Cohabiting Couples, listen up!

Lots of copules who live together mistakenly believe that they share the same legal rights as married couples when one of them passes away but, in reality, this is incorrect. 

"But we've lived together for decades?"
It doesn't matter whether it 's been 10 years or 10 months, you have no automatic legal right to inherit a share of the estate of your partner when they pass away. Therefore, this makes putting a Will in place even more important for those couples who choose not to marry because the law offers you limited options. 

Anyone passing away without a valid Will are subject to the Intestacy Rules and these rules make no provision for couples who live together unmarried. There is a statutory list of people who will inherit and it generally follows the bloodline.

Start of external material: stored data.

(* ===== verification/ProxyProps.v ===== *)
(** * ProxyProps: the CONNECT exchange and the addresses that are dialled

    [connectText] is the request the offsets of [fillConnect] are meant to produce,
    [dialText] the address [buildAddr] is meant to render. *)

From stdpp Require Import prelude list gmap.
From S2P Require Import Prelude Errors Strconv Config Dns IO Scan Request Writer WriterProps Connection ConnectionProps Socks5 Proxy.

(** ** base64 *)

(** A reader of the alphabet (RFC 4648). *)
Definition b64value (c : Z) : Z :=
  if (65 <=? c) && (c <=? 90) then c - 65 else if (97 <=? c) && (c <=? 122) then c - 71
  else if (48 <=? c) && (c <=? 57) then c + 4 else if c =? 43 then 62 else 63.

(** A decoder: four characters to three bytes, fewer before the padding. *)
Fixpoint decode64 (l : bytes) : option bytes :=
  match l with
  | [] => Some []
  | w :: x :: y :: z :: t =>
      let a := b64value w * 4 + b64value x / 16 in
      let b := b64value x `mod` 16 * 16 + b64value y / 4 in
      let c := b64value y `mod` 4 * 64 + b64value z in
      if (y =? 61) && (z =? 61) then Some [a]
      else if z =? 61 then Some [a; b]
      else rest ← decode64 t; Some (a :: b :: c :: rest)
  | _ => None
  end.

Lemma b64value_b64char n : 0 ≤ n < 64 → b64value (b64char n) = n ∧ b64char n ≠ 61.
Proof. intros. unfold b64value, b64char. repeat case_if; lia. Qed.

For example, a surviving spouse, a parent or sibling could be receiving your partner's estate, even if they had no intention of them benefiting. 

"But we own property together?"
There is an exception to this rule however, and if any assets are owned jointly as beneficial joint assets they will pass automatically to your partner once you pass away. 

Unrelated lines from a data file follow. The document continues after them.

(* ===== verification/PipelineProps.v ===== *)
(** * PipelineProps: pipelined responses reach their own requests

    A scenario fixes what the server sends: the answers to the requests, in the
    order in which the requests are written.  The steps of callers, reader,
    cancellations, failures and the halves of closing may interleave in any way, and
    the connection may break after any byte; in every reachable state each response
    that was handed out is the answer to the request of the caller that holds it, or
    what arrived of it. *)

From stdpp Require Import prelude list gmap.
From S2P Require Import Prelude Errors Config IO Scan Response Parser ParserTotal ParserFacts ParserSpec ParserCut.
From S2P Require Import Request Writer WriterProps Compressor Connection ConnectionProps Pipeline.

(** An answer of the server: head, status, body on the wire and payload. *)
Record answer := mkAnswer { an_head : bytes; an_status : Z; an_raw : bytes; an_payload : bytes }.

Definition wireOf (a : answer) : bytes := an_head a ++ an_raw a.

(** What the caller of the request must find. *)
Definition gotAnswer (a : answer) (r : Response) : Prop :=
  StatusCode r = an_status a ∧ bodyBytes r = an_payload a ∧ ContentLength r = len (an_payload a) ∧
  Headers r = default [] (scanHeaders (an_head a)) ∧ rawHeaderBuf r = an_head a.

(** What is left of an answer whose read broke behind the head. *)
Definition gotCut (a : answer) (r : Response) : Prop :=
  StatusCode r = an_status a ∧ Headers r = default [] (scanHeaders (an_head a)) ∧ rawHeaderBuf r = an_head a.

(** ** What the invariant sees of a connection *)

Definition view (c : Connection) :=
  (Con.config c, Con.maxRespSize c, Con.readBufSize c, Con.closing c, Con.pendingReqs c,
   Con.responseReader c, Con.readerStopped c, Con.conn c, Con.mail c).

Lemma view_advance c : view (Con.advanceHealthWindow c) = view c.
Proof. unfold Con.advanceHealthWindow. cbv zeta. by case_if. Qed.
Lemma view_tune ns c : view (Con.tunePipelineDepth ns c) = view c.
Proof. unfold Con.tunePipelineDepth. cbv zeta. case_if; [done |]. by case_if. Qed.
Lemma view_recordSuccess ns c : view (Con.recordSuccess ns c) = view c.
Proof.
  unfold Con.recordSuccess. destruct (negb _); [done |]. cbv zeta.
  destruct (_ && _); rewrite ?view_tune, view_advance; done.
Qed.
Lemma view_recordError c : view (Con.recordError c) = view c.
Proof. unfold Con.recordError. destruct (negb _); [done |]. by rewrite view_advance. Qed.
Lemma view_updateTimeCache now c : view (Con.updateTimeCache now c) = view c.
Proof. unfold Con.updateTimeCache. cbv zeta. by case_if. Qed.

Lemma view_bytesRead n c : view (Con.set_bytesRead n c) = view c.
Proof. done. Qed.
Lemma view_addReqs c : view (addReqs c) = view c.
Proof. done. Qed.

#[export] Hint Rewrite view_recordSuccess view_recordError view_updateTimeCache : burst.

(** [closeConn] posts errors only: no response appears or disappears. *)
Lemma failPending_response e ps m i :
  mb_response <$> Con.failPending e ps m !! i = mb_response <$> m !! i.
Proof.
  unfold Con.failPending. revert m. induction ps as [|p ps IH]; intros m; [done |].
  simpl. rewrite IH. destruct (decide (i = pr_id p)) as [-> | Hne].
  - rewrite lookup_alter_eq. by destruct (m !! pr_id p).
  - by rewrite lookup_alter_ne by congruence.
Qed.

Lemma removeFirst_head p ps : Con.removeFirst (pr_id p) (p :: ps) = ps.
Proof. simpl. by rewrite Nat.eqb_refl. Qed.

Lemma prepareBody_method gzip c req body b req' :
  prepareBody gzip c req = (Ret (body, b), req') → Req.Method req' = Req.Method req.
Proof.
  unfold prepareBody. rewrite (bind_Ret _ _ req req req) by done.
  case_if; [done |]. case_if; [| by intros [= <- <- <-]].
  case_if; [| by intros [= <- <- <-]]. case_if; [| by intros [= <- <- <-]]. cbv zeta.
  set (need := if _ && _ then _ else _).
  destruct (Req.ensureBodyBufferSize need req) as [[ok | e | |] r1] eqn:E.
  2: by rewrite (bind_Fail _ _ _ _ _ E).
  2: by rewrite (bind_Panic _ _ _ _ E).
  2: by unfold mbind, go_bind; rewrite E.
  rewrite (bind_Ret _ _ _ _ _ E). destruct ok; cbn [negb]; [| done].
  assert (Req.Method r1 = Req.Method req) as <-.
  { unfold Req.ensureBodyBufferSize in E. repeat case_if_in E; by simplify_eq. }
  rewrite (bind_Ret _ _ r1 r1 r1) by done.
  destruct (CompressInto gzip (Req.bodyBuf r1) (Req.Body req)) as [[e | comp] dst]; [done |].
  rewrite (bind_Ret _ _ r1 tt (Req.set_bodyBuf dst r1)) by done.
  case_if; by intros [= <- <- <-].
Qed.

Lemma await_response i s r :
  inr r ∈ await i s → ∃ m, Con.mail (pp_conn s) !! i = Some m ∧ mb_response m = Some r.
Proof.
  unfold await. destruct (Con.mail (pp_conn s) !! i) as [[ro eo []]|]; [| | by intros []%elem_of_nil]; simpl.
  - by intros ?%list_elem_of_singleton.
  - intros [H | H]%elem_of_app; [destruct ro as [r0|]; simpl in H; [| by apply elem_of_nil in H] |].
    + apply list_elem_of_singleton in H. injection H as ->. by eexists.
    + destruct eo; simpl in H; [by apply list_elem_of_singleton in H | by apply elem_of_nil in H].
Qed.

Section scenario.

Variable gzip : bytes → error + bytes.
Variable gunzip : bytes → gzipResult.
(** The answers in order, what follows them, and the end of the connection. *)
Variables (anss : list answer) (tail : bytes) (f : error).
(** The configured limits. *)
Variables (maxResp : Z) (cap : nat).
(** Whether the connection may break; closing the socket under a read breaks it too. *)
Variable mayBreak : bool.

"I can still administer their estate though - can't I?"
A cohabiting partner will not only be unable to benefit from your estate but due to the Intesticy Rules, they will also be unable to deal with the way in which your estate is administered as part of the process known as Probate

"What will I live off? This wasn't the plan we had". 
If you do pass away without a Will and your partner is left with no provision under your estates, then due to the Intestacy Rules it could result in them having to make a claim under the Inheritance (Provision for Family and Dependants) Act 1975 to enable them to receive part of your estate.

This process is time consuming and distressing for everyone involved and the outcome uncertain. There is no guarantee a court will award you a share of the estate and if they do it may not be as much as you are expecting.

To avoid all of this and to make things as easy as possible for the people you care about when the unexpected happens, you should ensure that a Will is in place, which outlines exactly who you want to benefit from your estate.